Task:
Every line of the records below that holds the word "simpl" belongs in the answer.

Material for the task:
(** * What is asked of the broker *)

(** How values are read. *)
Definition reads_bool (v : property_value) : option bool :=
  match v with
  | Value (DInt z) => Some (z =? 1)
  | Value (DBool b) => Some b
  | Value (DString s) => Some (String.eqb s "true" || String.eqb s "True")
  | _ => None
  end.
Definition reads_uint64 (v : property_value) : option Z :=
  match v with
  | Value (DUint64 z | DUint32 z | DUint z) => Some z
  | Value (DInt z) => Some (wrapU 64 z)
  | _ => None
  end.
Definition reads_count (v : property_value) : option Z :=
  match capacity_of (as_data v) with
  | Some n => if bool_decide (0 ≤ n ≤ 255) then Some n else None
  | None => None
  end.
Definition reads_permission (v : property_value) : option string :=
  match list_find (λ p, p.1 = sprint_v v)
    [(EndpointPermissionNone, "n"); (EndpointPermissionReadOnly, "r"); (EndpointPermissionConsume, "c");
     (EndpointPermissionModifyTopic, "m"); (EndpointPermissionDelete, "d")] with
  | Some (_, (_, c)) => Some c
  | None => None
  end.

Definition on_off (on off : string) (b : bool) : string := if b then on else off.

(** The keys of the configuration, with the name of the C library that each sets and the value it
    gives to it. *)
Definition endpoint_table : list (string * (string * (property_value → option string))) :=
  [(EndpointPropertyDurable, ("ENDPOINT_DURABLE", λ v, on_off "1" "0" <$> reads_bool v));
   (EndpointPropertyExclusive, ("ENDPOINT_ACCESSTYPE", λ v, on_off "1" "0" <$> reads_bool v));
   (EndpointPropertyNotifySender, ("ENDPOINT_DISCARD_BEHAVIOR", λ v, on_off "1" "2" <$> reads_bool v));
   (EndpointPropertyMaxMessageRedelivery, ("ENDPOINT_MAXMSG_REDELIVERY", λ v, sprint_int <$> reads_count v));
   (EndpointPropertyMaxMessageSize, ("ENDPOINT_MAXMSG_SIZE", λ v, sprint_int <$> reads_uint64 v));
   (EndpointPropertyPermission, ("ENDPOINT_PERMISSION", reads_permission));
   (EndpointPropertyQuotaMB, ("ENDPOINT_QUOTA_MB", λ v, sprint_int <$> reads_uint64 v));
   (EndpointPropertyRespectsTTL, ("ENDPOINT_RESPECTS_MSG_TTL",
      λ v, if reads_bool v is Some true then Some "1" else None))].

Definition is_nil_value (v : property_value) : bool := match v with Value DNil => true | _ => false end.

(** Whether a property is an error. *)
Definition refuses (key : string) (v : property_value) : bool :=
  let wrong {A} (r : option A) := negb (is_nil_value v) && bool_decide (¬ is_Some r) in
  if bool_decide (key ∈ [EndpointPropertyDurable; EndpointPropertyExclusive; EndpointPropertyNotifySender;
                         EndpointPropertyRespectsTTL]) then wrong (reads_bool v)
  else if bool_decide (key ∈ [EndpointPropertyMaxMessageSize; EndpointPropertyQuotaMB]) then wrong (reads_uint64 v)
  else if bool_decide (key = EndpointPropertyMaxMessageRedelivery) then wrong (reads_count v)
  else if bool_decide (key = EndpointPropertyPermission) then bool_decide (¬ is_Some (reads_permission v))
  else false.

(** The name and the value that a property gives. *)
Definition endpoint_pair (key : string) (v : property_value) : list (string * string) :=
  match list_find (λ e, e.1 = key) endpoint_table with
  | Some (_, (_, (name, read))) => match read v with Some x => [(name, x)] | None => [] end
  | None => []
  end.

Lemma permission_read v x : 
  append_validated (StringPropertyValidation EndpointPropertyPermission (DString (sprint_v v)) permissions)
    (λ propValue, [SolClientEndpointPropPermission; mapEndpointPermissionToCcsmpProp propValue]) = x →
  match reads_permission v with
  | Some c => x = Ok ["ENDPOINT_PERMISSION"; c]
  | None => ∃ err, x = Err err ∧ kind_of err = Some IllegalArgumentError
  end.
Proof using Type.
  intros <-. unfold reads_permission. generalize (sprint_v v). intros p.
  unfold StringPropertyValidation, permissions. cbn -[String.append].
  repeat (case_decide as Hp; [subst p; vm_compute; reflexivity|clear Hp; cbn -[String.append]]).
  by eexists.
Qed.
Lemma append_bool key v f x : append_validated (BooleanPropertyValidation key (as_data v)) f = x →
  match reads_bool v with
  | Some b => x = Ok (f b)
  | None => if is_nil_value v then x = Ok [] else ∃ err, x = Err err ∧ kind_of err = Some IllegalArgumentError
  end.
Proof using Type.
  intros <-. destruct v as [d|p]; [destruct d|]; simpl; try done; by eexists.
Qed.

Lemma append_uint64 key v f x : append_validated (Uint64PropertyValidation key (as_data v)) f = x →
  match reads_uint64 v with
  | Some z => x = Ok (f z)
  | None => if is_nil_value v then x = Ok [] else ∃ err, x = Err err ∧ kind_of err = Some IllegalArgumentError
  end.
Proof using Type. intros <-. destruct v as [d|p]; [destruct d|]; simpl; try done; by eexists. Qed.

Lemma append_count key v f x :
  append_validated (IntegerPropertyValidationWithRange key (as_data v) 0 255) f = x →
  match reads_count v with
  | Some z => x = Ok (f z)
  | None => if is_nil_value v then x = Ok [] else ∃ err, x = Err err ∧ kind_of err = Some IllegalArgumentError
  end.
Proof using Type.
  intros <-. unfold reads_count, IntegerPropertyValidationWithRange.
  destruct (IntegerPropertyValidation key (as_data v)) as [[z present] [err|]] eqn:Hv.
  - pose proof (IntegerPropertyValidation_err _ _ _ _ _ Hv) as [-> Hk].
    assert (is_nil (as_data v) = is_nil_value v) as Hn by (by destruct v as [[]|]).
    rewrite orb_true_r. rewrite Hn in Hk. destruct (is_nil_value v) eqn:Hnil.
    + destruct v as [[]|]; try done. by injection Hv as <- <- <-.
    + destruct present; [by eexists|]. by destruct v as [[]|].
  - apply IntegerPropertyValidation_ok in Hv as [Hc ->]. rewrite Hc. simpl negb. simpl orb. cbv iota.
    case_bool_decide as Hr.
    + rewrite (proj2 (andb_true_iff _ _)); [done|]. by rewrite !Z.leb_le.
    + assert ((0 <=? z) && (z <=? 255) = false) as ->.
      { apply not_true_is_false. by rewrite andb_true_iff, !Z.leb_le. }
      destruct (is_nil_value v) eqn:Hnil; [by destruct v as [[]|]|by eexists].
Qed.

(** What a case does follows from how it reads its value. *)
Lemma validated_case {A} (r : option A) (f : A → list string) (g : A → list (string * string))
    (nil : bool) (x : res go_error (list string)) :
  (match r with
   | Some a => x = Ok (f a)
   | None => if nil then x = Ok [] else ∃ err, x = Err err ∧ kind_of err = Some IllegalArgumentError
   end) →
  (r ≠ None → nil = false) → (∀ a, f a = flat_pairs (g a)) →
  match x with
  | Ok l => negb nil && bool_decide (¬ is_Some r) = false ∧
            l = flat_pairs match r with Some a => g a | None => [] end
  | Err err => negb nil && bool_decide (¬ is_Some r) = true ∧ kind_of err = Some IllegalArgumentError
  end.
Proof using Type.
  intros Hx Hn Hf. destruct r as [a|].
  - rewrite Hx. rewrite bool_decide_false by (intros []; by eexists). rewrite andb_false_r. by split.
  - rewrite bool_decide_true by (by intros [? ?]). destruct nil; simpl.
    + by rewrite Hx.
    + destruct Hx as (err & -> & ?). by split.
Qed.

Ltac solve_case lem r v g :=
  match goal with
  | |- match append_validated ?d ?f with Ok _ => _ | Err _ => _ end =>
      let Hx := fresh "Hx" in
      pose proof (validated_case (r v) f g (is_nil_value v) (append_validated d f) (lem _ v f _ eq_refl)) as Hx;
      destruct (append_validated d f);
      (destruct Hx as [? Hl]; [by destruct v as [[]|]|by intros []|split; [assumption|]]);
      [rewrite Hl; unfold endpoint_pair; simpl; by destruct (r v) as [[]|]|assumption]
  end.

Solved problem:
  intros <-. destruct v as [d|p]; [destruct d|]; simpl; try done; by eexists.
Proof using Type. intros <-. destruct v as [d|p]; [destruct d|]; simpl; try done; by eexists. Qed.
  - apply IntegerPropertyValidation_ok in Hv as [Hc ->]. rewrite Hc. simpl negb. simpl orb. cbv iota.
  - rewrite bool_decide_true by (by intros [? ?]). destruct nil; simpl.
      [rewrite Hl; unfold endpoint_pair; simpl; by destruct (r v) as [[]|]|assumption]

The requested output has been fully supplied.